China State Banks Selling Dollar

China’s major state-owned banks have reportedly been actively selling U.S. dollar to purchase yuan in both onshore and offshore spot foreign exchange markets this week. This action is aimed at slowing down the depreciation of the yuan. State banks often act under the guidance of the central bank during times of pressure on the yuan, such as the current situation.

The move to sell dollars by state banks has become a common strategy to curb the speed of yuan depreciation. Offshore branches of these banks have also engaged in dollar selling during London and New York trading hours.

This strategy of selling dollars serves to prevent significant divergence between the offshore and onshore yuan exchange rates. The yuan has experienced a decline of approximately 2.4% against the dollar this month and a total of 6% since the beginning of the year.

The recent acceleration in the yuan’s depreciation is attributed to the widening yield differential between China and the U.S. This trend, coupled with concerns over China’s economic growth and escalating default risks in its property and shadow banking sectors, has prompted increased investor apprehension.

Despite the People’s Bank of China (PBOC) implementing measures to ease monetary policy and support the economy, these actions have put additional pressure on the yuan due to lower interest rates. The widening yield differentials between China and the U.S. have also raised expectations of further policy easing by the PBOC, even if it contributes to yuan depreciation.

The Chinese authorities have displayed efforts to stem the yuan’s decline. The PBOC has consistently set stronger-than-expected fixings, while state banks have been actively involved in selling dollars. Similar tactics were observed in September 2022 when the PBOC directed major state-owned banks to prepare for dollar sales to support the yuan.

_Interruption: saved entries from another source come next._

(** Every item is in exactly one row when the rows' ids differ. *)
Lemma rows_split keyOf items ids :
  NoDup ids -> (forall item, item ∈ items -> rowID (keyOf item) ∈ ids) ->
  sum_of (fun id => zlen (of_row keyOf id items)) ids = zlen items.
Proof.
  intros Hn. induction items as [| item items IH] using rev_ind; intros Hin.
  - clear. unfold sum_of. induction ids as [| id ids IHi]; [done |]. cbn in *. by rewrite IHi.
  - rewrite zlen_app, <- IH by (intros x Hx; apply Hin, elem_of_app; by left). clear IH.
    assert (rowID (keyOf item) ∈ ids) as Hid by (apply Hin, elem_of_app; right; by apply list_elem_of_singleton). clear Hin.
    assert (forall ids, rowID (keyOf item) ∉ ids ->
      sum_of (fun id => zlen (of_row keyOf id (items ++ [item]))) ids = sum_of (fun id => zlen (of_row keyOf id items)) ids) as Hno.
    { induction ids0 as [| id ids0 IHi]; [done |]. intros [Hne Hni]%not_elem_of_cons. rewrite !sum_of_cons, IHi by done. rewrite of_row_snoc, bool_decide_eq_false_2 by congruence.
      by rewrite app_nil_r. }
    induction ids as [| id ids IHi]; [by apply elem_of_nil in Hid |]. apply list.NoDup_cons in Hn as [Hni Hn]. rewrite !sum_of_cons, of_row_snoc, zlen_app.
    apply elem_of_cons in Hid as [<- | Hid].
    + rewrite bool_decide_eq_true_2, Hno by done. lia.
    + rewrite IHi by done. rewrite bool_decide_eq_false_2 by (intros <-; done). rewrite zlen_nil. lia.
Qed.
(** What a table shows: what the caller may see, of a kind it may list and
    watch there. *)
Lemma subscribe_scoped desc namespace seen effNs required limit n :
  subscribeGate m ctx desc namespace = Ok (seen, effNs, required) ->
  visible (newSubscriber effNs limit seen) n = true ->
  mayRead n = true /\ granted (readable desc) n = true.
Proof using Type*.
  destruct filter_spec as (Hall & _ & Hmay). unfold subscribeGate, visible. cbn [Delivery.seen ns newSubscriber].
  destruct (admits _ desc namespace) eqn:Ha; [done |]. destruct (requireRead _ _ _ desc namespace) as [req | e] eqn:Hr; [| done]. intros [= <- <- <-].
  destruct (allows (filter_ m ctx) n) eqn:Hn; cbn [negb]; [| done]. intros Hns. split; [by apply Hmay |].
  pose proof (requireRead_spec desc namespace req) as Hg. unfold granted, authorizationNamespaces in *. apply orb_true_iff.
  destruct (rd_Namespaced desc) eqn:Hd; cbn [negb] in *; [| left; apply Hg; [done | by apply list_elem_of_singleton]].
  destruct (decide (namespace = "")) as [-> | Hne].
  - rewrite bool_decide_eq_false_2 in Hg by (intros H; by apply H).
    destruct (nf_all (filter_ m ctx)) eqn:Hfa; [left; apply Hg; [done | by apply list_elem_of_singleton] |].
    right. apply Hg; [done |]. apply namesOf_elem. unfold allows in Hn. rewrite Hfa in Hn. by apply contains_spec.
  - rewrite bool_decide_eq_true_2 in Hg by done. rewrite (bool_decide_eq_false_2 (namespace = "")) in Hns by done.
    rewrite bool_decide_eq_false_2 in Hns by done. apply bool_decide_eq_true in Hns as ->. right. apply Hg; [done | by apply list_elem_of_singleton].
Qed.
(* ===== verification/Charts.v ===== *)
(** internal/charts: the versions of Helm charts, read only from public
    addresses, kept for a while and fetched once for all who ask.  What the
    standard library parses (addresses, authorities, URLs) and EqualFold on a
    host are the classes [Net] and [Authorities]; versions, the list of public
    suffixes and YAML are third-party code, the class [Semver] and arguments. *)

From S2P Require Import Prelude Api Text Identity Config Access Program Reads.

(** net/netip's Addr: its bits as one number; no zone in an IPv4 address. *)
Inductive Addr :=
| NoAddr
| V4 (bits : Z)
| V6 (bits : Z) (zone : string).

#[export] Instance Addr_eq_dec : EqDecision Addr.
Proof. solve_decision. Defined.

Class Authorities := {
  ParseAddr : string -> option Addr;
  AddrString : Addr -> string;
  SplitHostPort : string -> result string (string * string);
  JoinHostPort : string -> string -> string;
  ParseIP : string -> bool;
  EqualFold : string -> string -> bool;
  EffectiveTLDPlusOne : string -> option string;
  PathEscape : string -> string;
  (** [parsed.String()] with parameters of its query set *)
  WithQuery : string -> list (string * string) -> string;
}.

(** github.com/Masterminds/semver *)
Class Semver := {
  Version : Type;
  NewVersion : string -> option Version;
  VCompare : Version -> Version -> Z;
  Prerelease : Version -> string;
  VCompare_ok :: Comparator VCompare;
}.

(** What encoding/json and yaml read of a body: tags, tokens (token and
    access_token) and the releases of an index by chart, each with its version
    and description. *)
Class Documents := {
  DecodeTags : string -> result string (list string);
  DecodeTokens : string -> result string (string * string);
  DecodeIndex : string -> result string (list (string * list (string * string)));
}.

Module Charts.
Import Text.

Definition maxBodyBytes : Z := Z.shiftl 8 20.
Definition fetchTimeout : duration := (30 * Second)%Z.
Definition DefaultTTL : duration := (30 * Minute)%Z.
Definition indexFilename : string := "index.yaml".
Definition maxRedirects : Z := 10.
Definition negativeTTL : duration := (30 * Second)%Z.
Definition ociCapacity : nat := 256.
Definition warmConcurrent : nat := 8.

Record Repo := MkRepo { URL_ : string; OCI : bool }.
Record Chart := MkChart { ch_Name : string; ch_Description : string; ch_Version : string }.

Definition key : Type := Repo * string.

#[export] Instance Repo_eq_dec : EqDecision Repo.
Proof. solve_decision. Defined.
#[export] Instance Repo_countable : Countable Repo.
Proof. apply (inj_countable' (fun r => (URL_ r, OCI r)) (fun p => MkRepo p.1 p.2)). by intros []. Defined.
#[export] Instance Chart_eq_dec : EqDecision Chart.
Proof. solve_decision. Defined.

Record listing := MkListing { versions : gmap string (list string); charts : option (list Chart) }.

(** ** Addresses *)

Definition Unmap (ip : Addr) : Addr :=
  match ip with
  | V6 bits _ => if (Z.shiftr bits 32 =? 0xffff)%Z then V4 (Z.land bits 0xffffffff) else ip
  | _ => ip
  end.

Definition IsValid (ip : Addr) : bool := match ip with NoAddr => false | _ => true end.
Definition Zone (ip : Addr) : string := match ip with V6 _ zone => zone | _ => "" end.

Definition IsLoopback (ip : Addr) : bool :=
  match ip with NoAddr => false | V4 bits => (Z.shiftr bits 24 =? 127)%Z | V6 bits _ => (bits =? 1)%Z end.

Definition IsMulticast (ip : Addr) : bool :=
  match ip with NoAddr => false | V4 bits => (Z.shiftr bits 28 =? 0xe)%Z | V6 bits _ => (Z.shiftr bits 120 =? 0xff)%Z end.

Definition IsLinkLocalUnicast (ip : Addr) : bool :=
  match ip with NoAddr => false | V4 bits => (Z.shiftr bits 16 =? 0xa9fe)%Z | V6 bits _ => (Z.shiftr bits 118 =? 0x3fa)%Z end.

Definition IsLinkLocalMulticast (ip : Addr) : bool :=
  match ip with
  | NoAddr => false
  | V4 bits => (Z.shiftr bits 8 =? 0xe00000)%Z
  | V6 bits _ => (Z.land (Z.shiftr bits 112) 0xff0f =? 0xff02)%Z
  end.

Definition IsPrivate (ip : Addr) : bool :=
  match ip with
  | NoAddr => false
  | V4 bits => (Z.shiftr bits 24 =? 10)%Z || (Z.shiftr bits 20 =? 0xac1)%Z || (Z.shiftr bits 16 =? 0xc0a8)%Z
  | V6 bits _ => (Z.shiftr bits 121 =? 0x7e)%Z
  end.

Definition IsUnspecified (ip : Addr) : bool := bool_decide (ip = V4 0) || bool_decide (ip = V6 0 "").

Definition IsGlobalUnicast (ip : Addr) : bool :=
  match ip with
  | NoAddr => false
  | V4 bits =>
      negb (bits =? 0)%Z && negb (bits =? 0xffffffff)%Z && negb (IsLoopback ip) && negb (IsMulticast ip) && negb (IsLinkLocalUnicast ip)
  | V6 _ _ => negb (bool_decide (ip = V6 0 "")) && negb (IsLoopback ip) && negb (IsMulticast ip) && negb (IsLinkLocalUnicast ip)
  end.
(* ===== verification/Applied.v ===== *)
(** The shapes the GitOps views give, of internal/api/types.go, and the helpers
    internal/flux, internal/argocd and internal/gitops share. *)

From S2P Require Import Prelude Api Text Unstr Faults.

Module Applied.

Definition ControllerArgo : string := "argocd".
Definition ControllerFlux : string := "flux".
Definition SyncModeAuto : string := "auto".
Definition SyncModeManual : string := "manual".
Definition SyncModeSuspended : string := "suspended".
Definition SeverityHigh : string := "high".
Definition SeverityMedium : string := "medium".
Definition SeverityLow : string := "low".

Record GitopsSource := MkGitopsSource {
  gs_Repo : string;
  gs_Path : string;
  gs_Target : string;
  gs_Destination : string;
  gs_Project : string;
  gs_SyncMode : string;
  gs_Policy : string;
}.

Record GitopsState := MkGitopsState {
  st_Sync : string;
  st_Health : string;
  st_Revision : string;
  st_CreatedAt : string;
  st_SyncedAt : string;
  st_Message : string;
}.

Record GitopsIssue := MkGitopsIssue { is_Severity : string; is_Title : string; is_Detail : string; is_Subject : string }.

Record FieldDrift := MkFieldDrift { fd_Path : string; fd_Declared : string; fd_Live : string }.

(** An event of a resource is left to its text. *)
Record GitopsResource := MkGitopsResource {
  gr_Group : string;
  gr_Version : string;
  gr_Resource : string;
  gr_Kind : string;
  gr_Name : string;
  gr_Namespace : string;
  gr_Sync : string;
  gr_Health : string;
  gr_Message : string;
  gr_Terminating : bool;
  gr_Finalizers : list string;
  gr_Drift : list FieldDrift;
  gr_DriftOwners : bool;
  gr_DriftNote : string;
}.

Record GitopsDeployment := MkGitopsDeployment {
  dp_ID : Z;
  dp_Revision : string;
  dp_Source : string;
  dp_StartedAt : string;
  dp_DeployedAt : string;
  dp_InitiatedBy : string;
  dp_Automated : bool;
}.

Record GitopsOperation := MkGitopsOperation {
  op_Phase : string;
  op_Running : bool;
  op_Message : string;
  op_Cause : string;
  op_Revision : string;
  op_StartedAt : string;
  op_FinishedAt : string;
  op_InitiatedBy : string;
}.

Record GitopsApp := MkGitopsApp {
  ga_Ref : Api.ObjectRef;
  ga_Controller : string;
  ga_Terminating : bool;
  ga_Kind : string;
  ga_Name : string;
  ga_Namespace : string;
  ga_Source : GitopsSource;
  ga_State : GitopsState;
  ga_Issues : list GitopsIssue;
  ga_Resources : list GitopsResource;
  ga_History : list GitopsDeployment;
  ga_Operation : option GitopsOperation;
  ga_Error : string;
}.

#[export] Instance FieldDrift_eq_dec : EqDecision FieldDrift.
Proof. solve_decision. Defined.
#[export] Instance GitopsResource_eq_dec : EqDecision GitopsResource.
Proof. solve_decision. Defined.
#[export] Instance GitopsIssue_eq_dec : EqDecision GitopsIssue.
Proof. solve_decision. Defined.

(** [api.ObjectRef{}] *)
Definition noRef : Api.ObjectRef := Api.MkObjectRef "" "" "" "" "".

Definition bare (group version kind name namespace sync health message : string) : GitopsResource :=
  MkGitopsResource group version "" kind name namespace sync health message false [] [] false "".

(** The entries of a list that are maps. *)
Definition entriesOf (l : list any) : list amap := omap (fun raw => asMap (Some raw)) l.

(** [heldByFinalizers] and [heldBy] *)
Definition heldBy (finalizers : list string) : string :=
  if (zlen finalizers =? 0)%Z then "no finalizers left" else "held by " +s+ Text.Join ", " finalizers.

(** [withCause] and [detailOf] *)
Definition withCause (message : string) : string :=
  let cause := Faults.Cause message in
  if bool_decide (cause = "") then message else cause +s+ " — " +s+ message.

(** The first of some values that is not empty. *)
Fixpoint firstSet (values : list string) : string :=
  match values with [] => "" | value :: values => if bool_decide (value <> "") then value else firstSet values end.

Lemma firstSet_spec values :
  firstSet values = "" /\ (forall value, value ∈ values -> value = "") \/ firstSet values <> "" /\ firstSet values ∈ values.
Proof.
  induction values as [| value values IH]; [left; split; [done | by intros value ?%elem_of_nil] |]. cbn. case_bool_decide as Hv.
  - right. split; [done | apply list_elem_of_here].
  - assert (value = "") as -> by by destruct (decide (value = "")). destruct IH as [[H Hall] | [H Hin]]; [left | right].
    + split; [done |]. intros other [-> | Ho]%elem_of_cons; [done | by apply Hall].
    + split; [done | by apply list_elem_of_further].
Qed.
End Applied.
Lemma byName_spec l name found : NoDup (omap nameIn l) -> name <> "" -> byName l name = Some found <-> found ∈ l /\ called name found.
Proof.
  intros Hnd Hne. unfold byName. set (hit := fun raw => match raw with AMap entry => bool_decide (nameOf entry = name) | _ => false end).
  assert (forall one, hit one = true <-> called name one) as His.
  { intros [| | | | | | entry]; cbn; try (split; [done | by intros (? & ? & _)]). rewrite bool_decide_eq_true, called_nameOf. tauto. }
  split.
  - intros Hf. apply find_some in Hf as [Hin Hone]. split; [by apply list_elem_of_In, in_rev | by apply His].
  - intros [Hin Hc]. destruct (List.find hit (rev l)) as [other |] eqn:Hf.
    + apply find_some in Hf as [Hin' Hone]. f_equal. apply in_rev, list_elem_of_In in Hin'. eapply one_of_a_name; [done | done | done | by apply called_nameIn, His | by apply called_nameIn].
    + exfalso. apply list_elem_of_In, in_rev in Hin. pose proof (find_none _ _ Hf _ Hin) as Hno. apply His in Hc. congruence.
Qed.

Lemma text_same want got : (forall declared live, want = AMap declared -> got = AMap live -> False) -> text want = text got <-> same want got.
Proof.
  intros Hno. destruct want, got; cbn [same text]; try done; try (by exfalso; eapply Hno).
  - split; [by destruct b, b0 | by intros ->].
  - split; [apply (inj pretty) | by intros ->].
  - destruct (EncodeAny (ASlice l)), (EncodeAny (ASlice l0)); done.
Qed.

Lemma orderly_entry l v : orderly (ASlice l) = true -> v ∈ l -> orderly v = true.
Proof. intros [Ho _]%andb_prop Hin. rewrite forallb_forall in Ho. by apply Ho, list_elem_of_In. Qed.

Lemma orderly_get m key v : orderly (AMap m) = true -> aget m key = Some v -> orderly v = true.
Proof.
  cbn. induction m as [| [k w] m IH]; [done |]. cbn. intros [Hw Hm]%andb_prop. case_bool_decide; [by intros [= <-] | by apply IH].
Qed.

Lemma leaf_same s lists want got path :
  (forall declared live, want = AMap declared -> got = AMap live -> False) ->
  (forall declared live, lists = true -> want = ASlice declared -> got = ASlice live -> False) ->
  leaf want got path = [] <-> carried s lists want got.
Proof.
  intros Hm Hs. rewrite leaf_nil, text_same by done. split; [by apply carried_value |].
  inversion 1; subst; [by exfalso; eapply Hm | by exfalso; eapply Hs | by exfalso; eapply Hs | done].
Qed.

(** The keys of the object itself can be read back from a path. *)
Definition rooted (s : site) (want : any) : Prop := s = Root -> forall declared, want = AMap declared -> forallb plain declared.*1 = true.

Lemma rooted_inside s key want : rooted (into s key) want.
Proof. unfold rooted, into. destruct s; try done. by case_bool_decide. Qed.

Definition carries_told (want : any) : Prop :=
  forall s lists got path, at_site s path -> orderly got = true -> rooted s want -> differences lists want got path = [] <-> carried s lists want got.

Lemma told_map declared : (forall key value, (key, value) ∈ declared -> carries_told value) -> carries_told (AMap declared).
Proof.
  intros IH s lists got path Hs Ho Hr. destruct got as [| | | | | | live]; try by (cbn [differences]; by apply leaf_same).
  cbn [differences]. rewrite (map_nil (fun key value =>
    let here := under path key in
    if contains ignoredPaths here then []
    else match aget live key with None => [MkFieldDrift here (text value) "not set"] | Some found => differences true value found here end)).
  assert (forall key value, (key, value) ∈ declared -> s = Root -> plain key = true) as Hk.
  { intros key value Hin ->. specialize (Hr eq_refl _ eq_refl). rewrite forallb_forall in Hr. apply Hr, list_elem_of_In, list_elem_of_fmap. by exists (key, value). }
  split.
  - intros Hl. apply carried_map. intros key value Hin Hp. specialize (Hl key value Hin). cbn zeta in Hl. rewrite (ignored_at s), Hp in Hl by eauto.
    destruct (aget live key) as [found |] eqn:Hg; [| done]. exists found. split; [done |].
    eapply (IH key value Hin); [by eapply site_under; eauto | by eapply orderly_get | apply rooted_inside | done].
  - intros Hc key value Hin. cbn zeta. rewrite (ignored_at s) by eauto. destruct (passed s key) eqn:Hp; [done |].
    inversion Hc as [? ? ? ? Hall | | | ? ? ? ? Hno]; subst; [| by exfalso; eapply Hno].
    destruct (Hall key value Hin Hp) as (found & Hg & Hf). rewrite Hg. eapply (IH key value Hin); [by eapply site_under; eauto | by eapply orderly_get | apply rooted_inside | done].
Qed.
(* ===== verification/Details.v ===== *)
(** internal/gitops/detail.go, one applier with what is read of its resources,
    and internal/inspect/events.go, the events of an object. *)

From S2P Require Import Prelude Api Text Unstr Access Issues Kube Flux Argocd Inspect Reads Applied FluxViews ArgoViews Gitops.

(** internal/inspect/events.go *)
Module Events.
Import Api Text Unstr Applied.

Record Event := MkEvent {
  ev_Type : string;
  ev_Reason : string;
  ev_Message : string;
  ev_Source : string;
  ev_Count : Z;
  ev_FirstSeen : string;
  ev_LastSeen : string;
}.

Definition hexDigit (c : Ascii.ascii) : bool :=
  let n := Ascii.N_of_ascii c in ((48 <=? n) && (n <=? 57) || (65 <=? n) && (n <=? 70) || (97 <=? n) && (n <=? 102))%N.

(** [objectUID]: hexadecimal digits in runs of 8, 4, 4, 4 and 12. *)
Definition objectUID (uid : string) : bool :=
  let parts := str_split (Ascii.ascii_of_N 45) uid in
  bool_decide (map String.length parts = [8; 4; 4; 4; 12]) && forallb (fun part => forallb hexDigit (String.list_ascii_of_string part)) parts.

(** [eventKey] and [gitopsEventKey] *)
Definition eventKey (one : Event) : string := ev_Reason one +s+ nul +s+ ev_Source one +s+ nul +s+ ev_Message one.

Section events.
Context {U : Type} `{!Unstructured U} {Tm : RFC3339} {Qt : Quoting}.

Definition sourceOf (u : U) : string := firstSet [UString u ["source"; "component"]; UString u ["reportingComponent"]].

Definition countOf (u : U) : Z :=
  let count := UInt u ["count"] in
  let series := UInt u ["series"; "count"] in
  if (0 <? count)%Z then count else if (0 <? series)%Z then series else 1%Z.

Definition lastSeenOf (u : U) : string :=
  firstSet [UString u ["lastTimestamp"]; UString u ["series"; "lastObservedTime"]; UString u ["eventTime"]; UString u ["firstTimestamp"]].

Definition EventOf (u : U) : Event :=
  MkEvent (UString u ["type"]) (UString u ["reason"]) (UString u ["message"]) (sourceOf u) (countOf u) (UString u ["firstTimestamp"]) (lastSeenOf u).

Definition seenAt (stamp : string) : time := default zeroTime (ParseTime stamp).

Definition sortEvents : list Event -> list Event :=
  sort_by (cmp_then (fun left right => tcompare (seenAt (ev_LastSeen right)) (seenAt (ev_LastSeen left))) (cmp_on eventKey str_compare)).

(** [Events]; the server lists the events under a selector. *)
Definition Events (list_ : string -> string -> result string (list U)) (namespace uid : string) : result string (list Event) :=
  if bool_decide (uid = "") then Ok []
  else if negb (objectUID uid) then Err ("uid must be a kubernetes object uid, got " +s+ Quote uid)
  else match list_ namespace ("involvedObject.uid=" +s+ uid) with
    | Err e => Err ("listing events: " +s+ e)
    | Ok items => Ok (sortEvents (map EventOf items))
    end.
End events.
End Events.

(** internal/gitops/detail.go *)
Module Detail.
Import Api Text Unstr Applied Events.

Definition outOfSync : string := "OutOfSync".
Definition maxLiveReads : nat := 25.
Definition maxEventsPer : Z := 5.
Definition notAnApplier : string := "that object is not an argo cd application, a flux kustomization or a flux helmrelease".

Definition interest (resource : GitopsResource) : Z :=
  (one (bool_decide (gr_Health resource <> "") && bool_decide (gr_Health resource <> "Healthy")) * 2 +
   one (bool_decide (gr_Sync resource <> "") && bool_decide (gr_Sync resource <> "Synced")))%Z.

(** [readingOrder], by position. *)
Definition readingOrder (resources : list GitopsResource) : list nat :=
  map fst (sort_by (cmp_on (fun p => interest p.2) cmp_desc) (imap pair resources)).

(** [descs] in the order the map is walked in. *)
Definition descriptorFor (descs : list ResourceDescriptor) (resource : GitopsResource) : option ResourceDescriptor :=
  List.find (fun desc => bool_decide (rd_Group desc = gr_Group resource) && bool_decide (rd_Kind desc = gr_Kind resource)) descs.

Definition byKind (descs : list ResourceDescriptor) (kind : string) : option ResourceDescriptor :=
  List.find (fun desc => bool_decide (rd_Kind desc = kind)) descs.

Definition served_as (resource : GitopsResource) (version plural : string) : GitopsResource :=
  MkGitopsResource (gr_Group resource) version plural (gr_Kind resource) (gr_Name resource) (gr_Namespace resource) (gr_Sync resource)
    (gr_Health resource) (gr_Message resource) (gr_Terminating resource) (gr_Finalizers resource) (gr_Drift resource) (gr_DriftOwners resource)
    (gr_DriftNote resource).

Definition identified (descs : list ResourceDescriptor) (resource : GitopsResource) : GitopsResource :=
  match descriptorFor descs resource with
  | None => resource
  | Some desc =>
      served_as resource (if bool_decide (gr_Version resource = "") then rd_Version desc else gr_Version resource) (rd_Resource desc)
  end.

Definition identify (descs : list ResourceDescriptor) : list GitopsResource -> list GitopsResource := map (identified descs).

(** The class of descriptors the details are of. *)
Definition isApplication (desc : ResourceDescriptor) : bool := Argocd.IsArgoGroup (rd_Group desc) && bool_decide (rd_Kind desc = ArgoViews.IsApplication).
Definition applied (desc : ResourceDescriptor) : bool := isApplication desc || FluxViews.Applies desc.

Definition with_source (app : GitopsApp) (repo target : string) : GitopsApp :=
  let s := ga_Source app in
  MkGitopsApp (ga_Ref app) (ga_Controller app) (ga_Terminating app) (ga_Kind app) (ga_Name app) (ga_Namespace app)
    (MkGitopsSource repo (gs_Path s) target (gs_Destination s) (gs_Project s) (gs_SyncMode s) (gs_Policy s))
    (ga_State app) (ga_Issues app) (ga_Resources app) (ga_History app) (ga_Operation app) (ga_Error app).

Definition with_ref (app : GitopsApp) (ref : ObjectRef) : GitopsApp :=
  MkGitopsApp ref (ga_Controller app) (ga_Terminating app) (ga_Kind app) (ga_Name app) (ga_Namespace app) (ga_Source app)
    (ga_State app) (ga_Issues app) (ga_Resources app) (ga_History app) (ga_Operation app) (ga_Error app).

Definition with_read (app : GitopsApp) (resources : list GitopsResource) (issues : list GitopsIssue) : GitopsApp :=
  MkGitopsApp (ga_Ref app) (ga_Controller app) (ga_Terminating app) (ga_Kind app) (ga_Name app) (ga_Namespace app) (ga_Source app)
    (ga_State app) (ga_Issues app ++ issues) resources (ga_History app) (ga_Operation app) (ga_Error app).

Section detail.
Context {U : Type} `{!Unstructured U} `{!Described U} `{!Editable U} `{!Managed U} {Tm : RFC3339} {Wd : Wording} {Js : JSONText}.

(** The API server's answer to a get, and to a list of events: the events and
    whether there are more. *)
Context (read : ObjectRef -> result string U) (events : string -> string -> result string (list U * bool)).

Definition branchOf (source : U) : string :=
  firstSet (map (fun field => UString source ["spec"; "ref"; field]) ["branch"; "tag"; "semver"; "commit"; "name"]).

Definition resolveSource (descs : list ResourceDescriptor) (obj : U) (app : GitopsApp) : GitopsApp :=
  let '(kind, name, found) := str_cut (gs_Repo (ga_Source app)) "/" in
  if negb found then app
  else match byKind descs kind with
    | None => app
    | Some desc =>
        let namespace := FluxViews.orKeep (UString obj ["spec"; "sourceRef"; "namespace"]) (GetNamespace obj) in
        match read (MkObjectRef (rd_Group desc) (rd_Version desc) (rd_Resource desc) namespace name) with
        | Err _ => app
        | Ok source => with_source app (UString source ["spec"; "url"]) (branchOf source)
        end
    end.

Definition build (descs : list ResourceDescriptor) (obj : U) (desc : ResourceDescriptor) : GitopsApp :=
  if isApplication desc then ArgoViews.Detail obj else resolveSource descs obj (FluxViews.Detail obj desc).

Definition liveResource (descs : list ResourceDescriptor) (resource : GitopsResource) : option U :=
  desc ← descriptorFor descs resource;
  match read (MkObjectRef (rd_Group desc) (rd_Version desc) (rd_Resource desc) (gr_Namespace resource) (gr_Name resource)) with
  | Err _ => None
  | Ok live => Some live
  end.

In July, the central bank made adjustments to allow companies to borrow more overseas, intending to bring in foreign currency to be converted onshore to bolster the yuan. However, higher interest rates on overseas loans have limited the impact of this policy tweak.

One successful tactic involves state banks lending fewer yuan in the offshore Hong Kong market. This approach has contributed to limiting the yuan’s decline this week. Despite a liquidity squeeze in Hong Kong, aggressive efforts to absorb yuan liquidity could negatively affect bond market sentiment.